Le harcèlement sexuel dans l’enseignement supérieur et la recherche est l’affaire de tou.te.s.

Par Clasches

Ces dernières années, la question du harcèlement sexuel dans les établissements d’enseignement supérieur et de recherche bénéficie d’une certaine visibilité : la révocation de la fonction publique et la condamnation pénale d’un chercheur de l’INRA en 2014 ont été largement médiatisées ; la politique d’égalité des sexes du ministère de l’enseignement supérieur et de la recherche intègre la lutte contre les violences sexistes et sexuelles depuis 2012 ; des chargé.e.s de mission égalité des universités s’emparent de cette question et organisent des formations ; le CNRS a organisé une journée de sensibilisation de ses personnels en 2014 ; des associations étudiantes et des syndicats d’étudiant.e.s et de personnels diffusent de l’information ; en 2015, le Conseil scientifique du CNRS et la 19ème section du CNU ont voté des motions invitant les établissements à conduire une politique de lutte contre le harcèlement sexuel. Ces initiatives rappellent que le harcèlement sexuel, dans l’enseignement supérieur et la recherche (ESR) comme ailleurs, est une réalité qui s’inscrit d’abord dans les rapports de genre. Il est une forme spécifique de violences que subissent principalement les femmes et dont les auteurs sont quasi-uniquement des hommes. De ce point de vue, le harcèlement sexuel contribue au maintien de la domination structurelle des hommes sur les femmes dans les établissements d’ESR comme dans le reste de la société1 en empêchant, par exemple, des femmes de mener leurs études jusqu’à leur terme ou de poursuivre leurs carrières.

 

Qu’est-ce que le harcèlement sexuel ?

La loi du 6 août 2012 a introduit une nouvelle définition du harcèlement sexuel dans le Code pénal (art. 222-33), le Code du travail (art. L1153-1) et le Statut général des fonctionnaires (loi n° 83-634 du 13/07/1983, art. 6-ter), explicitée par la circulaire de la Chancellerie du 7 août 2012.
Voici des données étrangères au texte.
(** X1.  From ASCII text, every name that [_extract_components] produces,
    under either strategy, consists of ASCII letters and whitespace only:
    spliced into the link pattern of [_extract_relationships] it contains
    no character with a meaning of its own in a regular expression. *)
Theorem X1_names_are_letters_and_whitespace (text : str) (c : PatentComponent) :
  isascii text = true ->
  In c (fst (parse_claims text)) ->
  Forall (fun ch => Char.is_alpha ch = true \/ Char.is_space ch = true) (name c).
Proof.
  unfold parse_claims. cbn [fst]. intros _ H.
  apply extract_components_names_plain in H. unfold plain_text in H.
  rewrite forallb_forall in H. apply Forall_forall. intros ch Hch.
  apply orb_true_iff. now apply H.
Qed.

Lemma X1_names_are_letters_and_whitespace_witness :
  let text := txt "a data-bus (7) feeds the ALU (12)" in
  isascii text = true /\
  In (PatentComponent_ (txt "feeds the ALU") 12 PROCESS) (fst (parse_claims text)) /\
  Forall (fun ch => Char.is_alpha ch = true \/ Char.is_space ch = true)
         (txt "feeds the ALU").
Proof.
  intro text.
  assert (isascii text = true) as A by reflexivity.
  assert (In (PatentComponent_ (txt "feeds the ALU") 12 PROCESS)
             (fst (parse_claims text))) as H by (vm_compute; tauto).
  split; [exact A | split; [exact H|]].
  exact (X1_names_are_letters_and_whitespace text _ A H).
Defined.

Lemma is_alpha_title_char (b : bool) (c : ascii) :
  Char.is_alpha (if b then Char.to_lower c else Char.to_upper c) = Char.is_alpha c.
Proof. destruct b; each_char c. Qed.

Lemma to_upper_idem (c : ascii) : Char.to_upper (Char.to_upper c) = Char.to_upper c.
Proof. each_char c. Qed.

Lemma to_upper_lower (c : ascii) :
  Char.is_alpha c = true -> Char.to_lower (Char.to_upper c) = Char.to_lower c.
Proof. intros _. apply to_lower_upper. Qed.

Lemma title_from_idem (b : bool) (x : str) :
  title_from b (title_from b x) = title_from b x.
Proof.
  revert b. induction x as [|c x IH]; intro b; simpl; [reflexivity|].
  destruct (Char.is_alpha c) eqn:E; simpl.
  - rewrite is_alpha_title_char, E, IH. f_equal.
    destruct b; [apply to_lower_idem | apply to_upper_idem].
  - now rewrite E, IH.
Qed.

(** X2.  In the keyword scan of ASCII text every component is named after
    a keyword of the pattern table: its name, lower-cased, is a phrase
    written in the table under the type of the component, and the name
    itself is in title case. *)
Theorem X2_fallback_components_are_keywords (text : str) (c : PatentComponent) :
  isascii text = true ->
  cited_components text = [] ->
  In c (fst (parse_claims text)) ->
  registered (component_type c) (lower (name c)) /\ title (name c) = name c.
Proof.
  intros _ Hc H. unfold parse_claims in H. cbn [fst] in H.
  split; [now apply (fallback_registered text)|].
  rewrite (extract_fallback _ Hc), keyword_scan_fold in H.
  assert (Forall (fun c => title (name c) = name c)
            (fst (fold_left step (keyword_matches text) ([], 10%Z)))) as F.
  { apply fold_step_Forall; [|constructor].
    intros tm n _. cbn [name PatentComponent_]. apply title_from_idem. }
  rewrite Forall_forall in F. now apply F.
Qed.

Lemma X2_fallback_components_are_keywords_witness :
  let text := txt "The STORAGE DEVICE holds frames for the output device." in
  let c := PatentComponent_ (txt "Output Device") 12 INTERFACE in
  isascii text = true /\
  cited_components text = [] /\ In c (fst (parse_claims text)) /\
  registered INTERFACE (txt "output device") /\
  title (txt "Output Device") = txt "Output Device".
Proof.
  intros text c.
  assert (isascii text = true) as A by reflexivity.
  assert (cited_components text = []) as Hc by (vm_compute; reflexivity).
  assert (In c (fst (parse_claims text))) as H by (vm_compute; tauto).
  split; [exact A | split; [exact Hc | split; [exact H|]]].
  exact (X2_fallback_components_are_keywords text c A Hc H).
Defined.

(** X3.  In the keyword scan of ASCII text no two components have the same
    name up to letter case: a keyword that occurs several times, in
    whatever case, gives one component. *)
Theorem X3_fallback_names_distinct_up_to_case (text : str) (i j : nat)
  (ci cj : PatentComponent) :
  isascii text = true ->
  cited_components text = [] ->
  nth_error (fst (parse_claims text)) i = Some ci ->
  nth_error (fst (parse_claims text)) j = Some cj ->
  i <> j ->
  lower (name ci) <> lower (name cj).
Proof.
  unfold parse_claims. cbn [fst]. intros _ Hc Hi Hj Hij E. apply Hij.
  pose proof (keyword_scan_names_distinct text Hc) as Hnd.
  rewrite NoDup_nth_error in Hnd. apply Hnd.
  - rewrite length_map. apply nth_error_Some. congruence.
  - rewrite !nth_error_map, Hi, Hj. simpl. now rewrite E.
Qed.

Lemma X3_fallback_names_distinct_up_to_case_witness :
  let text := txt "A MEMORY, a Memory and a memory share one controller." in
  isascii text = true /\
  fst (parse_claims text)
  = [ PatentComponent_ (txt "Controller") 10 PROCESS;
      PatentComponent_ (txt "Memory") 12 DATABASE ] /\
  lower (txt "Controller") <> lower (txt "Memory").
Proof.
  intro text. split; [reflexivity | split; [vm_compute; reflexivity|]].
  apply (X3_fallback_names_distinct_up_to_case text 0 1
           (PatentComponent_ (txt "Controller") 10 PROCESS)
           (PatentComponent_ (txt "Memory") 12 DATABASE));
    [vm_compute; reflexivity .. | lia].
Defined.

(** X4.  Whatever the text and the strategy, the type of an extracted
    component is [PROCESS], [DATABASE] or [INTERFACE]; no component is ever
    given [DECISION], [NETWORK] or [DOCUMENT]. *)
Theorem X4_extracted_types (text : str) (c : PatentComponent) :
  In c (fst (parse_claims text)) ->
  (component_type c = PROCESS \/ component_type c = DATABASE
   \/ component_type c = INTERFACE) /\
  component_type c <> DECISION /\ component_type c <> NETWORK /\
  component_type c <> DOCUMENT.
Proof.
  unfold parse_claims. cbn [fst]. intro H.
  apply extract_components_types in H.
  destruct H as [<-|[<-|[<-|F]]]; [| | |destruct F];
    repeat split; auto; discriminate.
Qed.

Lemma X4_extracted_types_witness :
  let text := txt "a network router (4) and a decision document (6)" in
  map component_type (fst (parse_claims text)) = [PROCESS; PROCESS] /\
  PROCESS <> NETWORK.
Proof.
  intro text. split; [vm_compute; reflexivity|].
  assert (In (PatentComponent_ (txt "a network router") 4 PROCESS)
             (fst (parse_claims text))) as H by (vm_compute; tauto).
  exact (proj1 (proj2 (proj2 (X4_extracted_types text _ H)))).
Defined.

(** The classifier sees a name through its lower-cased form only. *)
Lemma classify_lower (x y : str) :
  lower x = lower y -> _classify_component x = _classify_component y.
Proof. unfold _classify_component. now intros ->. Qed.

Lemma classify_keyword (t : ComponentType) (x : str) :
  registered t x -> _classify_component x = t.
Proof.
  intros [item [Hitem [<- Hx]]].
  assert (forallb (fun it => forallb (fun p =>
            ComponentType_eqb (_classify_component p) (fst it)) (snd it))
            component_patterns = true) as H by (vm_compute; reflexivity).
  rewrite forallb_forall in H. specialize (H item Hitem).
  rewrite forallb_forall in H. specialize (H x Hx).
  now apply ComponentType_eqb_eq.
Qed.

(** X5.  On ASCII text the two strategies agree on types: whichever
    strategy found a component, its type is the one [_classify_component]
    gives its name.  For the keyword scan this holds although the type is
    taken from the loop over the table and the classifier is not called. *)
Theorem X5_type_is_classification_of_name (text : str) (c : PatentComponent) :
  isascii text = true ->
  In c (fst (parse_claims text)) ->
  component_type c = _classify_component (name c).
Proof.
  unfold parse_claims. cbn [fst]. intros _ H.
  destruct (cited_components text) as [|c0 cs] eqn:E.
  - pose proof (fallback_registered text c E H) as R.
    rewrite (classify_lower (name c) (lower (name c))) by now rewrite lower_idem.
    symmetry. now apply classify_keyword.
  - rewrite extract_cited in H by congruence.
    rewrite E in H. rewrite <- E in H. unfold cited_components in H.
    apply in_map_iff in H. destruct H as [m [<- _]]. reflexivity.
Qed.

Lemma X5_type_is_classification_of_name_witness :
  let text := txt "A visual display shows the contents of the data store." in
  let c := PatentComponent_ (txt "Visual Display") 14 INTERFACE in
  isascii text = true /\
  In c (fst (parse_claims text)) /\
  INTERFACE = _classify_component (txt "Visual Display").
Proof.
  intros text c.
  assert (isascii text = true) as A by reflexivity.
  assert (In c (fst (parse_claims text))) as H by (vm_compute; tauto).
  split; [exact A | split; [exact H|]].
  exact (X5_type_is_classification_of_name text c A H).
Defined.

(** X6.  The keyword scan of ASCII text yields at most seventeen
    components, one per keyword of the table, so its reference numbers
    never exceed 42. *)
Theorem X6_fallback_size (text : str) (c : PatentComponent) :
  isascii text = true ->
  cited_components text = [] ->
  In c (fst (parse_claims text)) ->
  length (fst (parse_claims text)) <= 17 /\
  (10 <= reference_num c <= 42)%Z.
Proof.
  unfold parse_claims. cbn [fst]. intros _ Hc H.
  assert (length (_extract_components text) <= 17) as L.
  { rewrite <- (length_map (fun c => lower (name c))).
    change 17 with (length keywords).
    apply NoDup_incl_length; [now apply keyword_scan_names_distinct|].
    intros x Hx. apply in_map_iff in Hx. destruct Hx as [d [<- Hd]].
    destruct (fallback_registered text d Hc Hd) as [item [Hitem [_ Hin]]].
    unfold keywords. apply in_flat_map. now exists item. }
  split; [exact L|].
  apply In_nth_error in H. destruct H as [i Hi].
  assert (i < length (_extract_components text)) as Li
    by (apply nth_error_Some; congruence).
  pose proof (inv_ids (keyword_scan_inv text)) as Hids.
  rewrite <- (extract_fallback _ Hc) in Hids.
  assert (reference_num c = (10 + 2 * Z.of_nat i)%Z) as ->.
  { apply (even_ids_nth (length (_extract_components text))).
    rewrite <- Hids, nth_error_map, Hi. reflexivity. }
  lia.
Qed.

Lemma X6_fallback_size_witness :
  let text := txt "controller, memory, display, screen and monitor" in
  let c := PatentComponent_ (txt "Monitor") 18 INTERFACE in
  isascii text = true /\
  cited_components text = [] /\ In c (fst (parse_claims text)) /\
  length (fst (parse_claims text)) <= 17 /\ (10 <= 18 <= 42)%Z.
Proof.
  intros text c.
  assert (isascii text = true) as A by reflexivity.
  assert (cited_components text = []) as Hc by (vm_compute; reflexivity).
  assert (In c (fst (parse_claims text))) as H by (vm_compute; tauto).
  split; [exact A | split; [exact Hc | split; [exact H|]]].
  exact (X6_fallback_size text c A Hc H).
Defined.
Le harcèlement sexuel est ainsi défini comme tout comportement (propos, gestes, écrits…) à connotation sexuelle imposé à une personne de manière répétée (au moins deux fois). Le refus de la victime n’a pas à être explicite, mais peut « résulter du contexte dans lequel les faits ont été commis, un faisceau d’indices pouvant ainsi conduire le juge à retenir une situation objective d’absence de consentement » (Circulaire du 7 août 2012). Pour être considérés comme du harcèlement sexuel, il faut par ailleurs que les comportements portent atteinte à la dignité de la personne (comme les « propos ou comportements ouvertement sexistes, grivois, obscènes ») ou créer une situation qui « rend insupportable les conditions de vie, de travail ou d’hébergement » (Circulaire du 7 août 2012).

Par ailleurs, est assimilé au harcèlement sexuel le fait de faire pression, même une seule fois, sur une personne dans le but réel ou supposé d’obtenir des actes sexuels. C’est ce qu’il est couramment appelé « chantage sexuel » : imposition d’actes sexuels en échange d’un emploi, d’une promotion, d’un maintien d’avantages ou au contraire pour éviter des sanctions.

 

Ces différents exemples participent à briser le silence qui entoure la question du harcèlement sexuel, et plus largement des violences sexuelles, dans l’ESR et que le CLASCHES, Collectif de lutte anti-sexiste contre le harcèlement sexuel dans l’enseignement supérieur et la recherche, dénonce depuis près de 15 ans. Les actions du CLASCHES auprès des pouvoirs publics, des établissements, des chargé.e.s de mission égalité, des associations et syndicats de l’ESR, des médias et de l’ensemble de la communauté scientifique ont largement contribué à visibiliser cette question. En effet, l’association, composée d’étudiant.e.s, de doctorant.e.s et de personnels de l’ESR, agit pour briser le tabou qui entoure le harcèlement sexuel dans l’ESR : en 2014, un guide pratique a été publié (en version électronique2 puis en version papier) ; chaque année le CLASCHES fait des interventions et formations dans toute la France et répond aux sollicitations des medias ; prochainement, une campagne nationale d’affichage sera lancée. Le CLASCHES milite également pour que de véritables politiques de prévention, d’accompagnement des victimes et de sanctions des auteurs soient mises en place en interpellant régulièrement les pouvoirs publics et les établissements.

 

Le harcèlement sexuel dans l’ESR : quelles réalités ?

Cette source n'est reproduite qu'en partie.